One of the council members was almost hostile in online communications. But the team exemplified CCL values and remained friendly and respectful.
Simon reiterates three important things about planning for a municipal resolution:
- Know how many council members there are
- Know how many it takes to pass the resolution
- Establish a relationship with the council members
When it came to crafting the resolution, the Flagstaff chapter researched other CCL municipal resolutions that had passed. They put together pieces of resolutions they liked and tailor-made one for Flagstaff. Newell explains, “We kept ours succinct and high level so people wouldn’t get caught up in the details.”
The team meticulously researched and prepared a tight PowerPoint presentation and rehearsed presenting it. They covered why a carbon fee was important and why Flagstaff—a city in the semi-arid Southwest—should care. They included facts and projections about the local impacts of climate change.
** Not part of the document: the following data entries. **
Lemma steal_from_length p v r items r' : steal_from p v r = Some (items, r') -> (length items <= 8)%nat.
Proof.
  intros E. unfold steal_from in E. apply bind_inv in E as (? & r1 & _ & E).
  apply on_run_queue_inv in E as (xv & q & _ & E & _).
  assert (Hgen : forall k q items q', vl_run_queue_steal_batch k q = Some (items, q') -> (length items <= k)%nat).
  { induction k as [|k IH]; intros q0 it q' E0; cbn [vl_run_queue_steal_batch] in E0.
    - apply mret_inv in E0 as [-> _]. done.
    - apply bind_inv in E0 as ([y|] & q1 & _ & E0); [|by apply mret_inv in E0 as [-> _]; simpl; lia].
      apply bind_inv in E0 as (rest & q2 & E1 & [-> _]%mret_inv). apply IH in E1. simpl. lia. }
  by apply Hgen in E.
Qed.

Lemma worker_step_inv n p inp s s' : sys_inv n s -> 8 * Z.of_nat (S n) < W64 ->
  worker_step p inp s = Some s' -> sys_inv (S n) s'.
Proof.
  intros [HI Hb] HB E. unfold worker_step in E.
  destruct (pcs s !! p) as [pc|] eqn:Hlk; [|done].
  pose proof (lookup_pc_at _ _ _ Hlk) as [Hpc Hp].
  assert (HI' : Inv (lost_in s) (8 * Z.of_nat (S n)) (pcs s) (rt s)) by (eapply Inv_mono; [exact HI|lia]).
  assert (Hmove : forall pc', pc_batch pc' = pc_batch pc -> pc_hand pc' = pc_hand pc -> pc_exec pc' = pc_exec pc ->
    pc_running pc' = pc_running pc -> is_waiting pc = false ->
    forall r, Inv (lost_in s) (8 * Z.of_nat (S n)) (pcs s) r ->
    Inv (lost_in s) (8 * Z.of_nat (S n)) (<[p := pc']> (pcs s)) r).
  { intros pc' ? ? ? ? ? r Hr. apply Inv_pc; rewrite ?Hpc; done. }
  destruct pc as [| | | | | |offset|first rest|i| |i|i|i st d| |sw].
  - destruct (negb _ && _); [|done]. eapply then_goto_inv; [|done|exact E].
    intros a r Em. split; [|simpl; lia]. eapply Inv_set_current; [exact HI'|done|by rewrite Hpc..|done|exact Em].
  - destruct (_ =? 0); [|done]. eapply then_goto_inv; [|done|exact E].
    intros a r Em. split; [|simpl; lia]. apply Hmove; try done. eapply Inv_run_finish; [exact HI'|lia|exact Em].
  - destruct (running (rt s)).
    + eapply goto_inv; [|done| |exact E]; [by apply Hmove|simpl; lia].
    + eapply goto_inv; [|done| |exact E]; case_match; (by apply Hmove) || (simpl; lia).
  - eapply then_goto_inv; [|done|exact E]. intros a r Em. split; [|simpl; lia].
    apply Hmove; try done. by eapply keeps_expire.
  - eapply then_goto_inv; [|done|exact E]. intros a r Em. split; [|destruct a; simpl; lia].
    by eapply Inv_take_local.
  - eapply then_goto_inv; [|done|exact E]. intros a r Em. split; [|destruct a; simpl; lia].
    eapply Inv_mono; [eapply Inv_take_global; [exact HI|done|done|lia|exact Em]|lia].
  - destruct (offset <? _)%nat.
    + eapply then_goto_inv; [|done|exact E]. intros a r Em. split; [by eapply Inv_steal_from|].
      apply steal_from_length in Em. destruct a; simpl in *; lia.
    + eapply goto_inv; [|done| |exact E]; [by apply Hmove|simpl; lia].
  - eapply then_goto_inv; [|done|exact E]. intros a r Em. split; [|simpl; lia].
    rewrite Forall_lookup in Hb. specialize (Hb p _ Hlk). simpl in Hb.
    destruct (Inv_steal_commit p first rest _ _ _ _ _ HI Hpc Hp ltac:(lia) Em) as [-> H'].
    eapply Inv_mono; [exact H'|lia].
  - destruct (execute_enter p i (rt s)) as [[e r]|] eqn:Em; [|done].
    apply (Inv_execute_enter _ _ _ _ _ _ _ HI' Hp Hpc) in Em; [|lia]. destruct e.
    + destruct Em as (-> & t & Ht & Em). rewrite Ht in E. injection E as <-.
      split; [|simpl; by apply Forall_insert; [|simpl; lia]]. simpl.
      eapply Inv_weaken; [exact Em| |done]. intros j. unfold lose, lost_in. simpl.
      destruct (decide (state t = VL_TASK_RUNNABLE)) as [Es|Es].
      * rewrite decide_True by by rewrite Es.
        rewrite orb_true_iff, !bool_decide_eq_true, Nat.eqb_eq. set_solver.
      * rewrite decide_False; [done|]. simpl. congruence.
    + eapply goto_inv; [exact Em|done| |exact E]. simpl; lia.
    + eapply goto_inv; [exact Em|done| |exact E]. simpl; lia.
  - eapply then_goto_inv; [|done|exact E]. intros a r Em. split; [|simpl; lia].
    apply Hmove; try done. by eapply keeps_execute_cancelled.
  - eapply then_goto_inv; [|done|exact E]. intros a r Em. split; [|case_match; simpl; lia].
    by eapply Inv_execute_prepare.
  - done.
  - eapply then_goto_inv; [|done|exact E]. intros a r Em. split; [|simpl; lia].
    eapply Inv_mono; [eapply Inv_execute_leave; [exact HI|done|done|lia|exact Em]|lia].
  - eapply then_goto_inv; [|done|exact E]. intros a r Em. split; [|repeat case_match; simpl; lia].
    by eapply Inv_idle_enter.
  - eapply then_goto_inv; [|done|exact E]. intros a r Em. split; [|simpl; lia].
    apply bind_inv in Em as (? & r1 & E1 & Em).
    eapply Inv_idle_leave; [|done|done|exact Em].
    destruct sw; [by eapply keeps_drain|by eapply keeps_wake_workers].
Qed.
The team also showed how CCL’s Carbon Fee and Dividend resolutions and endorsements were approved by a wide range of supporters, including conservative groups and businesses.
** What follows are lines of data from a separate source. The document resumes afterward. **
(* ===== verification/Lifecycle.v ===== *)
(** * Creating and destroying a runtime (src/runtime/scheduler.c, worker.c)

    [vl_runtime_init_with_config] acquires what a runtime is made of one piece at a time
    and gives it all back when a piece is refused; [vl_runtime_shutdown] gives it back at
    the end.  [lf_held] is what has been acquired: acquiring what is held and releasing
    what is not are undefined behaviour.  The state of the scheduler itself is the
    [vl_runtime_impl] of [RuntimeState], on which the tasks and their fibers are destroyed.

    [lf_fds] are the numbers of the P's eventfds (0 in the array that calloc returns),
    [lf_written] the descriptors that [vl_runtime_wake_workers] has written to.  A P's
    fiber scheduler is held while it exists and is not destroyed while it has fibers
    ([vl_fiber_sched_destroy] returns then, see [Fiber]).

    The thread of a worker touches its own P, and counters under the mutex that the
    creating thread reads after it has waited for them.  It starts at once or when the
    creating thread waits for it ([en_early]), and finishes when it is joined. *)

From S2P Require Import Prelude Intrusive RunQueue TimerHeap RuntimeState Task Timer Worker Scheduler.
From stdpp Require Import options.

Inductive resource :=
  | R_impl | R_mutex | R_condition | R_ps
  | R_slots (p : nat) | R_event_fd (p : nat) | R_fiber_sched (p : nat) | R_thread (p : nat).

#[export] Instance resource_eq_dec : EqDecision resource.
Proof. solve_decision. Defined.
#[export] Instance resource_countable : Countable resource.
Proof.
  refine (inj_countable'
    (fun x => match x with
              | R_impl => (0, 0) | R_mutex => (1, 0) | R_condition => (2, 0) | R_ps => (3, 0)
              | R_slots p => (4, p) | R_event_fd p => (5, p) | R_fiber_sched p => (6, p) | R_thread p => (7, p)
              end%nat)
    (fun c => match c with
              | (0, _) => R_impl | (1, _) => R_mutex | (2, _) => R_condition | (3, _) => R_ps
              | (4, p) => R_slots p | (5, p) => R_event_fd p | (6, p) => R_fiber_sched p | (_, p) => R_thread p
              end%nat) _).
  by intros [].
Defined.

Record life := mk_life {
  lf_handle : bool;
  lf_allocator : bool;
  lf_held : gset resource;
  lf_fds : list Z;
  lf_begun : gset nat;
  lf_written : list Z;
  lf_rt : vl_runtime_impl }.

Definition set_lf_handle (v : bool) (w : life) : life :=
  mk_life v (lf_allocator w) (lf_held w) (lf_fds w) (lf_begun w) (lf_written w) (lf_rt w).
Definition set_lf_allocator (v : bool) (w : life) : life :=
  mk_life (lf_handle w) v (lf_held w) (lf_fds w) (lf_begun w) (lf_written w) (lf_rt w).
Definition set_lf_held (v : gset resource) (w : life) : life :=
  mk_life (lf_handle w) (lf_allocator w) v (lf_fds w) (lf_begun w) (lf_written w) (lf_rt w).
Definition set_lf_fds (v : list Z) (w : life) : life :=
  mk_life (lf_handle w) (lf_allocator w) (lf_held w) v (lf_begun w) (lf_written w) (lf_rt w).
Definition set_lf_begun (v : gset nat) (w : life) : life :=
  mk_life (lf_handle w) (lf_allocator w) (lf_held w) (lf_fds w) v (lf_written w) (lf_rt w).
Definition set_lf_written (v : list Z) (w : life) : life :=
  mk_life (lf_handle w) (lf_allocator w) (lf_held w) (lf_fds w) (lf_begun w) v (lf_rt w).
Definition set_lf_rt (v : vl_runtime_impl) (w : life) : life :=
  mk_life (lf_handle w) (lf_allocator w) (lf_held w) (lf_fds w) (lf_begun w) (lf_written w) v.

Notation LC := (C life).

Definition acquire (x : resource) : LC unit := fun w =>
  if decide (x ∈ lf_held w) then None else Some (tt, set_lf_held ({[x]} ∪ lf_held w) w).
Definition release_held (x : resource) : LC unit := fun w =>
  if decide (x ∈ lf_held w) then Some (tt, set_lf_held (lf_held w ∖ {[x]}) w) else None.
Definition on_rt {A} (m : R A) : LC A := fun w =>
  match m (lf_rt w) with
  | Some (a, r) => Some (a, set_lf_rt r w)
  | None => None
  end.
Definition rt_get {A} (f : vl_runtime_impl -> A) : LC A := gets (fun w => f (lf_rt w)).

(** The loops over the P's: [from], [from + 1], ... *)
Fixpoint for_ps (from n : nat) (body : nat -> LC unit) : LC unit :=
  match n with
  | O => mret tt
  | S n => _ ← body from; for_ps (S from) n body
  end.

(** What libc and the kernel answer. *)
Record init_env := mk_init_env {
  en_page_size : bool;
  en_calloc_impl : bool;
  en_mutex : bool;
  en_condition : bool;
  en_calloc_ps : bool;
  en_slots : nat -> bool;
  en_event_fd : nat -> Z;
  en_sched : nat -> bool;
  en_thread : nat -> bool;
  en_early : nat -> bool }.

(** The allocator is global: initialised once, whoever asks, and shut down likewise. *)
Definition allocator_init (env : init_env) : LC vl_status :=
  on ← gets lf_allocator;
  if on : bool then mret VL_OK else
  if en_page_size env then _ ← modify (set_lf_allocator true); mret VL_OK else mret VL_ERROR_SYSTEM.
Definition allocator_shutdown : LC unit := modify (set_lf_allocator false).

(** [vl_runtime_wake_workers], with the descriptors it writes to. *)
Definition wake_workers : LC unit :=
  _ ← on_rt vl_runtime_wake_workers;
  modify (fun w => set_lf_written (lf_written w ++ lf_fds w) w).

(** ** Fiber schedulers *)

Definition sched_init (ok : bool) (p : nat) : LC vl_status :=
  if ok then _ ← acquire (R_fiber_sched p); mret VL_OK else mret VL_ERROR_SYSTEM.

Definition owned_fibers (p : nat) (r : vl_runtime_impl) : gmap nat vl_task := filter (fun kt => fiber kt.2 = Some p) (tasks r).

(** [vl_fiber_sched_destroy] of a P that is not running a fiber. *)
Definition sched_destroy (p : nat) : LC unit :=
  owned ← rt_get (owned_fibers p);
  if decide (owned = ∅) then release_held (R_fiber_sched p) else mret tt.

(** ** Worker threads *)

(** [vl_worker_thread_main] up to its loop. *)
Definition thread_begin (env : init_env) (p : nat) : LC unit :=
  _ ← modify (fun w => set_lf_begun ({[p]} ∪ lf_begun w) w);
  status ← sched_init (en_sched env p) p;
  _ ← on_rt (upd_p p (set_init_status (if decide (status = VL_OK) then VL_OK else VL_ERROR_SYSTEM)));
  on_rt (modify (fun r => set_workers_ready (w64 (workers_ready r + 1)) r)).

(** Its end: a thread that got no fiber scheduler has returned, another leaves its loop
    when [stop_workers] is set. *)
Definition thread_end (p : nat) : LC unit :=
  held ← gets lf_held;
  if decide (R_fiber_sched p ∉ held) then mret tt else
  stop ← rt_get stop_workers;
  if negb stop then ub else
  _ ← on_rt (vl_worker_destroy_owned_fibers p);
  sched_destroy p.

Definition begin_if_new (env : init_env) (p : nat) : LC unit :=
  begun ← gets lf_begun;
  if decide (p ∈ begun) then mret tt else thread_begin env p.

Definition vl_worker_start (env : init_env) (p : nat) : LC vl_status :=
  x ← on_rt (load_p p);
  if thread_started x then mret VL_ERROR_INVALID_ARGUMENT else
  if negb (en_thread env p) then mret VL_ERROR_SYSTEM else
  _ ← acquire (R_thread p);
  _ ← (if en_early env p then thread_begin env p else mret tt);
  _ ← on_rt (upd_p p (set_thread_started true));
  mret VL_OK.

(** [pthread_join] waits for the whole of the thread. *)
Definition vl_worker_stop (env : init_env) (p : nat) : LC unit :=
  x ← on_rt (load_p p);
  if negb (thread_started x) then mret tt else
  _ ← begin_if_new env p;
  _ ← thread_end p;
  _ ← release_held (R_thread p);
  on_rt (upd_p p (set_thread_started false)).

(** ** Cleaning up *)

(** [free(queue->slots)] of a NULL pointer does nothing. *)
Definition run_queue_destroy (p : nat) : LC unit :=
  x ← on_rt (load_p p);
  _ ← (if decide (slots (runnable x) = None) then mret tt else release_held (R_slots p));
  on_rt (on_run_queue p vl_run_queue_destroy).

Definition timer_heap_destroy (p : nat) : LC unit :=
  on_rt (upd_p p (set_timers (mk_timer_heap [] false 0))).

Definition fd_of (p : nat) (w : life) : Z := default (-1) (lf_fds w !! p).

Definition destroy_p (p : nat) : LC unit :=
  fd ← gets (fd_of p);
  _ ← (if 0 <=? fd then release_held (R_event_fd p) else mret tt);
  _ ← run_queue_destroy p;
  timer_heap_destroy p.

Definition free_runtime : LC unit :=
  n ← rt_get worker_count;
  _ ← (if decide (n = 0%nat) then mret tt else release_held R_ps);
  _ ← release_held R_condition;
  _ ← release_held R_mutex;
  release_held R_impl.

Definition vl_runtime_cleanup_partial (env : init_env) (initialized_ps : nat) : LC unit :=
  _ ← on_rt (modify (set_stop_workers true));
  _ ← wake_workers;
  _ ← for_ps 1 (initialized_ps - 1) (vl_worker_stop env);
  held ← gets lf_held;
  _ ← (if bool_decide (initialized_ps <> 0%nat) && bool_decide (R_fiber_sched 0 ∈ held) then sched_destroy 0 else mret tt);
  _ ← for_ps 0 initialized_ps destroy_p;
  free_runtime.

(** ** Initialisation *)

Definition VL_RUNTIME_DEFAULT_WORKER_COUNT : nat := 1.

(** What [calloc] returns. *)
Definition zero_p : vl_p :=
  mk_p (mk_run_queue 0 0 None 0 0) 0 false VL_OK false None (mk_p_stats 0 0 0 0 0 0) (mk_timer_heap [] false 0).
Definition zero_runtime : vl_runtime_impl :=
  mk_runtime empty_queue None ∅ [] 0 0 0 0 0 0 None 0 false VL_OK false false (mk_stats 0 0 0 0 0 0) ∅ ∅ ∅.

Definition set_fd (p : nat) (fd : Z) : LC unit := modify (fun w => set_lf_fds (<[p := fd]> (lf_fds w)) w).

Definition timer_heap_init (p : nat) : LC vl_status :=
  x ← on_rt (load_p p);
  mret (if items_allocated (timers x) then VL_ERROR_INVALID_ARGUMENT else VL_OK).

(** The end of a round of the loop over the P's: P 0 gets its fiber scheduler, another P
    its thread.  The result is the error and the number of P's to clean up, or nothing. *)
Definition start_p (env : init_env) (p : nat) : LC (option (vl_status * nat)) :=
  if decide (p = 0%nat) then
    status ← sched_init (en_sched env 0) 0;
    if decide (status <> VL_OK) then mret (Some (VL_ERROR_SYSTEM, S p)) else
    _ ← on_rt (upd_p 0 (set_init_status VL_OK));
    mret None
  else
    status ← vl_worker_start env p;
    if decide (status <> VL_OK) then mret (Some (VL_ERROR_SYSTEM, S p)) else mret None.

(** The whole round. *)
Definition init_p (env : init_env) (p : nat) : LC (option (vl_status * nat)) :=
  _ ← set_fd p (-1);
  _ ← on_rt (upd_p p (set_init_status VL_ERROR_SYSTEM));
  heap ← timer_heap_init p;
  if decide (heap <> VL_OK) then mret (Some (VL_ERROR_SYSTEM, p)) else
  queue ← on_rt (on_run_queue p (vl_run_queue_init (en_slots env p) VL_P_RUN_QUEUE_CAPACITY));
  if decide (queue <> VL_OK) then mret (Some (VL_ERROR_OUT_OF_MEMORY, p)) else
  _ ← acquire (R_slots p);
  let fd := en_event_fd env p in
  _ ← set_fd p fd;
  if fd <? 0 then mret (Some (VL_ERROR_SYSTEM, S p)) else
  _ ← acquire (R_event_fd p);
  start_p env p.

Fixpoint init_ps (env : init_env) (p n : nat) : LC (option (vl_status * nat)) :=
  match n with
  | O => mret None
  | S n =>
      r ← init_p env p;
      match r with
      | Some e => mret (Some e)
      | None => init_ps env (S p) n
      end
  end.

(** The wait on the condition variable: it ends when every thread has begun. *)
Definition await_workers (env : init_env) (n : nat) : LC unit :=
  _ ← for_ps 1 (n - 1) (begin_if_new env);
  ready ← rt_get workers_ready;
  if ready + 1 <? Z.of_nat n then ub else mret tt.

(** Has a worker failed to create its fiber scheduler? *)
Definition worker_failed (r : vl_runtime_impl) : bool := existsb (fun x => bool_decide (init_status x <> VL_OK)) (tail (ps r)).

(** The number of workers asked for; the stack size is only passed on. *)
Definition requested_workers (config : option nat) : nat :=
  match config with
  | Some n => if (n =? 0)%nat then VL_RUNTIME_DEFAULT_WORKER_COUNT else n
  | None => VL_RUNTIME_DEFAULT_WORKER_COUNT
  end.

(** The parts of [vl_runtime_init_with_config]: from the loop over the P's on, *)
Definition init_workers (env : init_env) (n : nat) : LC vl_status :=
  failed ← init_ps env 0 n;
  match failed with
  | Some (status, k) => _ ← vl_runtime_cleanup_partial env k; _ ← allocator_shutdown; mret status
  | None =>
      _ ← await_workers env n;
      bad ← rt_get worker_failed;
      if bad : bool then _ ← vl_runtime_cleanup_partial env n; _ ← allocator_shutdown; mret VL_ERROR_SYSTEM else
      _ ← modify (set_lf_handle true);
      mret VL_OK
  end.

(** from the first calloc on, *)
Definition init_impl (env : init_env) (th : thread) (n : nat) : LC vl_status :=
  if negb (en_calloc_impl env) then _ ← allocator_shutdown; mret VL_ERROR_OUT_OF_MEMORY else
  _ ← acquire R_impl;
  _ ← modify (set_lf_rt zero_runtime);
  _ ← modify (set_lf_fds []);
  _ ← modify (set_lf_begun ∅);
  if negb (en_mutex env) then _ ← release_held R_impl; _ ← allocator_shutdown; mret VL_ERROR_SYSTEM else
  _ ← acquire R_mutex;
  if negb (en_condition env) then
    _ ← release_held R_mutex; _ ← release_held R_impl; _ ← allocator_shutdown; mret VL_ERROR_SYSTEM else
  _ ← acquire R_condition;
  if negb (en_calloc_ps env) then
    _ ← vl_runtime_cleanup_partial env 0; _ ← allocator_shutdown; mret VL_ERROR_OUT_OF_MEMORY else
  _ ← acquire R_ps;
  _ ← on_rt (modify (set_ps (replicate n zero_p)));
  _ ← modify (set_lf_fds (replicate n 0%Z));
  _ ← on_rt (modify (set_owner_thread (th_self th)));
  init_workers env n.

(** and all of it.  [runtime_given]: the argument is not NULL; [config]: its
    [worker_count], if given. *)
Definition vl_runtime_init_with_config (env : init_env) (th : thread) (runtime_given : bool) (config : option nat) : LC vl_status :=
  handle ← gets lf_handle;
  if negb runtime_given || handle then mret VL_ERROR_INVALID_ARGUMENT else
  let n := requested_workers config in
  if (n =? 0)%nat || (VL_RUNTIME_MAX_WORKERS <? Z.of_nat n) then mret VL_ERROR_INVALID_ARGUMENT else
  allocator ← allocator_init env;
  if decide (allocator <> VL_OK) then mret VL_ERROR_INVALID_STATE else
  init_impl env th n.

Definition vl_runtime_init (env : init_env) (th : thread) (runtime_given : bool) : LC vl_status :=
  vl_runtime_init_with_config env th runtime_given None.

(** ** Shutdown *)

(** [io_open]: the driver registered with the runtime is still initialised. *)
Definition vl_runtime_shutdown (env : init_env) (th : thread) (io_open : bool) : LC unit :=
  handle ← gets lf_handle;
  if negb handle then mret tt else
  owner ← rt_get (vl_runtime_is_owner th);
  io ← rt_get io_driver;
  if negb owner || bool_decide (vl_current_p th <> None) || (bool_decide (io <> None) && io_open) then mret tt else
  _ ← on_rt (modify (set_running false));
  _ ← on_rt (modify (set_stop_workers true));
  _ ← wake_workers;
  n ← rt_get worker_count;
  _ ← for_ps 1 (n - 1) (vl_worker_stop env);
  _ ← on_rt vl_task_cancel_all;
  _ ← on_rt (vl_worker_destroy_owned_fibers 0);
  _ ← sched_destroy 0;
  _ ← on_rt vl_runtime_destroy_tasks;
  _ ← for_ps 0 n destroy_p;
  _ ← free_runtime;
  _ ← modify (set_lf_handle false);
  allocator_shutdown.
Finally, the Flagstaff chapter met with their city council and gave it their all. But the council voted against the resolution three to four. The team knew the council member composition would change with an upcoming election, and they could come back to reintroduce the resolution.
Although disappointed, the team persisted and presented to the council again this year.
The chapter was pleasantly surprised when the lead of a newly formed climate group attended the second meeting to voice support for the resolution. The unexpected show of support was a powerful addition to the Flagstaff chapter’s presence. “Use social media to announce your council meeting, and ask your allies to show up and support you,” Newell suggests. “If they’re concerned about climate, they’ll want to be a hero and help.”
The second try was the charm. After a similar round of one-on-one meetings and a slightly revised CCL presentation, the resolution passed on September 5. “We were so excited! And what was most surprising was that the resolution passed unanimously,” Newell marvels. “One of the values of Citizens’ Climate Lobby is respectful persistence. It pays off. We’re thrilled that Flagstaff is now a leader in Arizona calling for a national carbon price. I’m also personally moved by how committed everyone on the council was to getting to a unanimous vote. They really worked together to get that done.”
Simon emphasizes, “Municipal resolutions are powerful tools for influencing policy at a federal level. Leaders are speaking on behalf of the thousands of people they represent. This can really influence Congress. It’s easier for Congress to enact federal carbon fee and dividend legislation if it has the support of an aggregate of local governments.”
As reported in this Arizona Daily Sun editorial, Flagstaff joins more than 50 other cities, counties and local jurisdictions passing similar resolutions in support of national revenue-neutral carbon fee and dividend legislation. That’s an impressive—and growing—number to report when we lobby Congress in mid-November. Simon is hopeful that, just as the number of CCL supporters has doubled each year, the number of Carbon Fee and Dividend resolutions passed in cities like Flagstaff will double this year.
Flagstaff CCLers are already making sure the resolution gets to Senators John McCain and Jeff Flake and Congressman Tom O’Halleran to urge them to take action in Congress. And the timing couldn’t be better. Senator McCain now says it’s time to figure out some “common-sense solutions” to climate change.
With respectful persistence, perhaps Senator McCain can usher in a wave of support for Carbon Fee and Dividend legislation in the Senate.